Grande fu la sorpresa del capo del governo di Culonia quando atterrò l’aeroplano che riportava a casa, dopo un anno e mezzo di prigionia, il volontario rapito in Africa.
Non tanto per il kufi poggiato sulla testa o per la dishdasha bianca lunga fino alle caviglie: “L’aver vissuto così a lungo in quelle zone – pensò l’ingenuo premier – l’avrà portato ad adattarsi all’abbigliamento locale”.
Piuttosto il suo stupore fu dettato dall’inatteso seguito del cooperante liberato che rientrava in patria.
Sulla scaletta dell’aereo, infatti, apparvero quattro donne vestite con splendidi abaya e con il capo coperto dall’hijab e avevano tutta l’aria di stare insieme all’ex sequestrato.
Il ministro degli esteri, convocato all’ultimo momento per evitare che poi facesse i capricci, dando sfoggio del suo proverbiale acume spiegò, all’imbarazzato presidente del consiglio, che doveva trattarsi delle hostess della compagnia aerea araba.
A quel punto, solo la mezza boccettina di valium, prontamente offerta da un assistente e trangugiata di nascosto, impedì al capo del governo di Culonia di stringere le mani intorno al collo del suo ministro, lì, davanti a tutti e di porre fine a quello strazio che lo tormentava da troppo tempo.
Con la pupilla ormai dilatata dai tranquillanti guardò il responsabile della diplomazia estera e, sottovoce, gli fece notare che il rimpatrio era avvenuto con un velivolo dei servizi di sicurezza culonese, che non prevedono la presenza di hostess arabe a bordo.
Chiuso l’ennesimo siparietto a beneficio delle tv di mezzo mondo, il rassegnato primo ministro andò incontro al volontario appena sbarcato sul suolo di Culonia e, dopo i convenevoli di turno, gli chiese chi fossero le quattro signore che lo accompagnavano.

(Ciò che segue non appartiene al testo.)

Lemma keep_pass po i cfg handler put mem (k : Z * bool → dev _ _ Z) :
  from_option processor_ok True po →
  (∀ w h r wr, vsock_ok h.1 → vsock_ok (handler w h r wr).1.2.1) →
  (∀ d p, vsock_ok d → processor_ok p → vsock_ok (put d p)) → (∀ out, keep (k out)) →
  keep (let* p := ready_processor po i cfg in let* out := run_pass handler put mem p in k out).
Proof.
  intros Hpo Hh Hput Hk d Hd. apply wp_bind. eapply wp_mono; [by apply wp_ready_processor|].
  intros [p|] d' [Hd' Hp]; [|done]. to_keep. apply keeps_bind; [by apply keep_run_pass|done].
Qed.

Lemma keep_queue_config i : keep (queue_config i).
Proof. apply keeps_bind; [apply keep_try_lock|]. intros _. apply keeps_get. intros d Hd. by apply wp_ret. Qed.

Hint Resolve keep_try_lock keep_operational keep_queue_config keep_trigger_interrupt : tarit.

Lemma keep_verdict (out : Z * bool) :
  keep (let* d := get in if out.2 || is_failed d then fail DeviceRejected else ret out.1).
Proof. apply keeps_get. intros d Hd. case_goal; [by apply wp_fail|by apply wp_ret]. Qed.

Lemma keep_process_rx_queue : keep process_rx_queue.
Proof.
  apply keeps_bind; [auto with tarit|]. intros _. apply keeps_bind; [auto with tarit|]. intros _.
  apply keeps_get. intros d Hd. destruct (guest_mem d) as [mem|]; [|by apply wp_ret].
  pose proof (vo_rx _ Hd) as Hp. to_keep. apply keeps_bind; [auto with tarit|]. intros _.
  apply keeps_bind; [auto with tarit|]. intros [cfg|]; (apply keeps_bind; [auto with tarit|]; intros _);
    [|auto with tarit].
  apply keep_pass; [done|apply rx_handler_ok|by intros ?? []; split|]. intros out.
  apply keeps_bind; [auto with tarit|]. intros _. apply keeps_bind; [auto with tarit|]. intros _. apply keep_verdict.
Qed.

Lemma keep_process_tx_queue : keep process_tx_queue.
Proof.
  apply keeps_bind; [auto with tarit|]. intros _. apply keeps_bind; [auto with tarit|]. intros _.
  apply keeps_get. intros d Hd. destruct (guest_mem d) as [mem|]; [|by apply wp_ret].
  pose proof (vo_tx _ Hd) as Hp. to_keep. apply keeps_bind; [auto with tarit|]. intros _.
  apply keeps_bind; [auto with tarit|]. intros [cfg|]; [|auto with tarit].
  apply keeps_bind; [auto with tarit|]. intros _.
  apply keep_pass; [done|apply tx_handler_ok|by intros ?? []; split|]. intros out.
  apply keeps_bind; [|intros _; apply keep_verdict]. apply keeps_if; [|auto with tarit].
  apply keeps_bind; [auto with tarit|]. intros _. apply keeps_bind; [apply keep_process_rx_queue|]. auto with tarit.
Qed.

(** ** Streams of the host *)

Lemma pump_one_ok k (c : Connection S) c' p close :
  pump_one k c = (c', Some p, close) → Z.of_nat (length (data p)) ≤ HOST_READ_CHUNK.
Proof.
  unfold pump_one. case_goal; [done|].
  destruct (stream_read (stream c) HOST_READ_CHUNK) as [[[|b bs]|[]] st] eqn:Er; intros [= <- <- <-];
    unfold HOST_READ_CHUNK in *; cbn [data host_packet packet_new length]; try lia.
  by destruct (stream_read_bound (stream c) st 4096 (b :: bs) ltac:(lia) Er).
Qed.

Lemma pump_loop_ok order : ∀ (conns : gmap ConnectionKey (Connection S)) conns' packets closed,
  pump_loop order conns = (conns', packets, closed) →
  base.size conns' = base.size conns ∧
  Forall (fun p => Z.of_nat (length (data p)) ≤ HOST_READ_CHUNK) packets.
Proof.
  induction order as [|k order IH]; intros conns conns' packets closed; cbn [pump_loop].
  { intros [= <- <- <-]. split; [done|constructor]. }
  destruct (conns !! k) as [c|] eqn:Ec; [|apply IH].
  destruct (pump_one k c) as [[c' p] close] eqn:Ep.
  destruct (pump_loop order (<[k:=c']> conns)) as [[conns1 ps] cl] eqn:El. intros [= <- <- <-].
  destruct (IH _ _ _ _ El) as [Hs Hf]. split.
  - by rewrite Hs, map_size_insert_Some by eauto.
  - apply Forall_app_2; [|done]. destruct p as [p|]; [|constructor]. constructor; [|constructor]. by eapply pump_one_ok.
Qed.

Lemma with_connections_ok d conns :
  vsock_ok d → (base.size conns ≤ base.size (connections d))%nat → vsock_ok (with_connections d conns).
Proof. intros [] Hs. split; cbn; try done. lia. Qed.

Lemma size_foldr_delete (ks : list ConnectionKey) (m : gmap ConnectionKey (Connection S)) :
  (base.size (foldr delete m ks) ≤ base.size m)%nat.
Proof. induction ks as [|k ks IH]; [done|]. cbn. pose proof (size_delete_le (foldr delete m ks) k). lia. Qed.

Lemma keep_enqueue_all {A} (f : A → VsockPacket) l :
  Forall (fun a => Z.of_nat (length (data (f a))) ≤ HOST_READ_CHUNK) l → keep (for_each (fun a => enqueue_rx (f a)) l).
Proof. intros Hf. apply keeps_for_each. intros a Ha. apply keep_enqueue. rewrite Forall_forall in Hf. auto. Qed.

Lemma keep_pump order : keep (pump_host_streams order).
Proof.
  apply keeps_bind; [auto with tarit|]. intros _. apply keeps_bind; [auto with tarit|]. intros _.
  apply keeps_get. intros d Hd. destruct (pump_loop order (connections d)) as [[conns ps] closed] eqn:Ep.
  destruct (pump_loop_ok _ _ _ _ _ Ep) as [Hs Hps].
  apply wp_bind, wp_modify. pose proof (size_foldr_delete closed conns) as Hle.
  assert (vsock_ok (with_connections d (foldr delete conns closed))) as Hd' by (apply with_connections_ok; [done|lia]).
  to_keep. apply keeps_bind; [by apply (keep_enqueue_all id)|]. intros _.
  apply keeps_bind; [apply keep_process_rx_queue|]. intros _. apply keeps_get. intros d1 Hd1.
  case_goal; [by apply wp_fail|by apply wp_ret].
Qed.

Lemma keep_connect port ends : keep (connect_guest_stream port ends).
Proof.
  apply keeps_bind; [auto with tarit|]. intros _. apply keeps_bind; [auto with tarit|]. intros _.
  apply keeps_get. intros d0 Hd0. case_goal; [by apply wp_fail|]. destruct ends as [st|]; [|by apply wp_fail].
  to_keep. apply keeps_bind; [auto with tarit|]. intros _.
  apply keeps_get. intros d Hd. case_goal; [by apply wp_fail|]. bool_to_prop.
  cbv zeta. destruct (select_port _ _ (next_host_port d)) as [[p|] seq] eqn:Es; apply wp_bind, wp_modify;
    (assert (vsock_ok (with_next_host_port d seq)) as Hd' by (revert Hd; setter)); [|by apply wp_fail].
  apply wp_bind, wp_modify. set (d1 := insert_connection _ _ _).
  assert (vsock_ok d1) as Hd1.
  { apply insert_connection_ok; [done|]. unfold connection_insert_would_exceed_cap. cbn [connections].
    rewrite (proj2 (Z.leb_gt _ _)) by done. done. }
  to_keep. apply keeps_bind; [apply keeps_map_err, keep_enqueue; done|]. intros _.
  apply keeps_bind; [apply keeps_map_err, keep_process_rx_queue|]. auto with tarit.
Qed.

(** ** Snapshots *)

Hint Resolve keep_lock_state keep_snapshot_lock : tarit.

Lemma keep_restore st : Forall queue_typed (s_queues st) → keep (apply_transport_state st).
Proof.
  intros Hq. unfold apply_transport_state.
  repeat (apply keeps_bind; [first [apply keep_lock_state|apply keeps_modify; by intros ? []; split]|intros _]).
  apply keeps_modify. intros ?. setter.
Qed.

Lemma keep_reset_connections conns : keep (reset_restored_connections conns).
Proof.
  apply keeps_bind; [auto with tarit|]. intros _. destruct conns as [|c conns]; [auto with tarit|].
  apply keeps_bind; [auto with tarit|]. intros _. apply keeps_bind.
  - apply keeps_modify. intros d Hd. apply with_connections_ok; [done|].
    generalize (c :: conns) as l. intros l. generalize (connections d) as m. clear.
    induction l as [|x l IH]; intros m; [done|]. cbn. pose proof (IH (delete (key x) m)). pose proof (size_delete_le m (key x)). lia.
  - intros _. apply keeps_bind; [by apply keep_enqueue_all, Forall_true|]. intros _.
    apply keeps_bind; [apply keep_process_rx_queue|]. auto with tarit.
Qed.

Lemma keep_snapshot order : keep (snapshot_state order).
Proof.
  apply keeps_get. intros d Hd. case_goal; [by apply wp_fail|]. to_keep.
  repeat (apply keeps_bind; [auto with tarit|intros _]). auto with tarit.
Qed.

(** ** Registers *)

Lemma vsock_reset_ok d : vsock_ok d → vsock_ok (reset d).
Proof. intros []. split; cbn; try done. apply Forall_fmap, Forall_true. by intros. Qed.

Lemma keep_on_queue f : keep (on_queue f).
Proof. apply keeps_bind; [auto with tarit|]. intros _. apply keeps_get. intros d Hd. by apply wp_ret. Qed.

Lemma keep_q_write f : (∀ q, queue_typed q → queue_typed (f q)) → keep (q_write f).
Proof.
  intros Hf. apply keeps_bind; [auto with tarit|]. intros _. apply keeps_modify. intros d [].
  split; cbn; try done. apply Forall_alter; [done|]. intros x _. apply Hf.
Qed.

Hint Resolve keep_on_queue : tarit.

Lemma keep_mmio_read off len : keep (mmio_read off len).
Proof. apply keeps_get. intros d Hd. to_keep. keeps_cases; auto with tarit. Qed.

Lemma keep_write_status val : keep (write_status val).
Proof.
  apply keeps_bind; [apply keeps_modify; intros ?; setter|]. intros _. keeps_cases; [apply keeps_modify, vsock_reset_ok|].
  apply keeps_bind; [apply keeps_modify; intros ?; setter|]. intros _. keeps_cases; [|auto with tarit].
  apply keeps_modify. intros ?. setter.
Qed.

Lemma keep_write_notify val : keep (write_notify val).
Proof.
  apply keeps_bind; [apply keeps_modify; intros ?; setter|]. intros _. keeps_cases; [..|auto with tarit];
    (apply keeps_bind; [first [apply keep_process_rx_queue|apply keep_process_tx_queue]|auto with tarit]).
Qed.

Lemma queue_typed_set_size v q : queue_typed q → queue_typed (set_size v q).
Proof. intros H. unfold set_size. repeat case_goal; done. Qed.

Lemma queue_typed_set_ready v q : queue_typed q → queue_typed (set_ready v q).
Proof. intros H. unfold set_ready. by case_goal. Qed.

Lemma keep_mmio_write off raw : keep (mmio_write off raw).
Proof.
  apply keeps_get. intros d Hd. to_keep.
  keeps_cases; try (apply keeps_modify; intros ?; setter); try (apply keep_q_write; done); auto with tarit.
  - apply keep_write_status.
  - apply keep_q_write. apply queue_typed_set_size.
  - apply keep_q_write. apply queue_typed_set_ready.
  - apply keep_write_notify.
Qed.

Lemma keep_configure l (f : VirtioVsockMmio M S L → VirtioVsockMmio M S L) :
  (∀ d, vsock_ok d → vsock_ok (f d)) → keep (do* lock_state (E:=MmioError) l in modify f).
Proof. intros Hf. apply keeps_bind; [auto with tarit|]. intros _. by apply keeps_modify. Qed.

Lemma keep_reassert : keep reassert_pending_interrupt.
Proof.
  intros d Hd. unfold reassert_pending_interrupt, try_lock_state, wp. case_goal; [eauto|].
  case_decide; eexists _, _; (split; [done|]); [by apply fail_device_ok|revert Hd; setter].
Qed.

Lemma state_of_ok {E A} (c : dev (VirtioVsockMmio M S L) E A) d :
  keep c → vsock_ok d → ∃ d', state_of c d = Some d' ∧ vsock_ok d'.
Proof. intros Hc Hd. destruct (Hc d Hd) as (r & d' & Hr & Hd'). exists d'. unfold state_of. by rewrite Hr. Qed.

Lemma run_event_ok e d : event_typed e → vsock_ok d → ∃ d', run_event e d = Some d' ∧ vsock_ok d'.
Proof.
  intros He Hd. destruct e; cbn [run_event]; try (apply state_of_ok; [|done]).
  - apply keep_mmio_read.
  - apply keep_mmio_write.
  - apply keep_pump.
  - apply keep_connect.
  - by apply keep_restore.
  - apply keep_reset_connections.
  - apply keep_snapshot.
  - unfold set_guest_memory. apply keep_configure. intros ?. setter.
  - unfold set_guest_dirty_tracker. apply keep_configure. intros ?. setter.
  - unfold set_host_listener. apply keep_configure. intros ?. setter.
  - unfold set_irq_evt. apply keep_configure. intros ?. setter.
  - apply keep_reassert.
  - eexists. split; [done|]. by apply fail_device_ok.
  - eexists. split; [done|]. revert Hd. setter.
Qed.

End keeps.

(** C18: A socket device is never stuck and never unbounded: from a new device,
    every sequence of register accesses, stream pumps, connects, snapshots,
    restores and panics in its threads completes, whatever guest memory and
    the host streams hold, and ends with at most 1024 connections and at most
    4096 packets of at most 4096 bytes for the guest. *)
Theorem vsock_events_bounded {M S L : Type} `{!GuestMemoryBackend M} `{!GuestMemoryLaws M}
    `{!HostVsockStream S} `{!HostVsockStreamLaws S} `{!HostVsockListener L S}
    irq cid (es : list (event M S L)) :
  Forall event_typed es →
  ∃ d, run_events es (vsock_new irq cid) = Some d ∧
    Z.of_nat (base.size (connections d)) ≤ 1024 ∧ Z.of_nat (length (pending_rx d)) ≤ 4096 ∧
    Forall (fun p => Z.of_nat (length (data p)) ≤ 4096) (pending_rx d).
Proof.
  intros Hes. enough (∀ d0 : VirtioVsockMmio M S L, vsock_ok d0 → ∃ d, run_events es d0 = Some d ∧ vsock_ok d) as H.
  { destruct (H (vsock_new irq cid)) as (d & Hd & []); [|by exists d].
    split; cbn; try done. repeat constructor; done. }
  induction Hes as [|e es He _ IH]; intros d0 Hd0; [by exists d0|]. cbn [run_events].
  destruct (run_event_ok e d0 He Hd0) as (d1 & -> & Hd1). by apply IH.
Qed.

Con fare ascetico, l’uomo gli rivelò che durante la prigionia si era convertito a una religione diversa da quella tradizionale dei culonesi e l’aveva fatto con convinzione, senza alcuna costrizione; anche perché trovava quel credo più vicino alle sue naturali inclinazioni.
E poiché la fede abbracciata glielo consentiva, in quei diciotto mesi aveva contratto matrimonio con le quattro donne che ora erano con lui.
A quel punto, dimenticando il distanziamento imposto dalla pandemia in corso, il ministro degli esteri riacquistò la scena e con una gran manata sulle spalle del connazionale convertito si complimentò per il geniale escamotage cui era ricorso per sopravvivere al rapimento e allo stesso tempo spassarsela con quattro belle figliole.
Furono gli agenti dei servizi segreti, abituati a reagire d’istinto, a sollevare di peso l’incauto ministro e a portarlo via, giusto un attimo prima che il premier di Culonia gli balzasse al collo per mordergli la giugulare.
Stremato dalla situazione surreale che stava vivendo, il primo ministro si congedò sommessamente da tutti. Sulla via del rientro fu scosso da un brivido pensando al putiferio che si sarebbe scatenato se a essere rapita prima e a convertirsi poi fosse stata una donna invece di un uomo.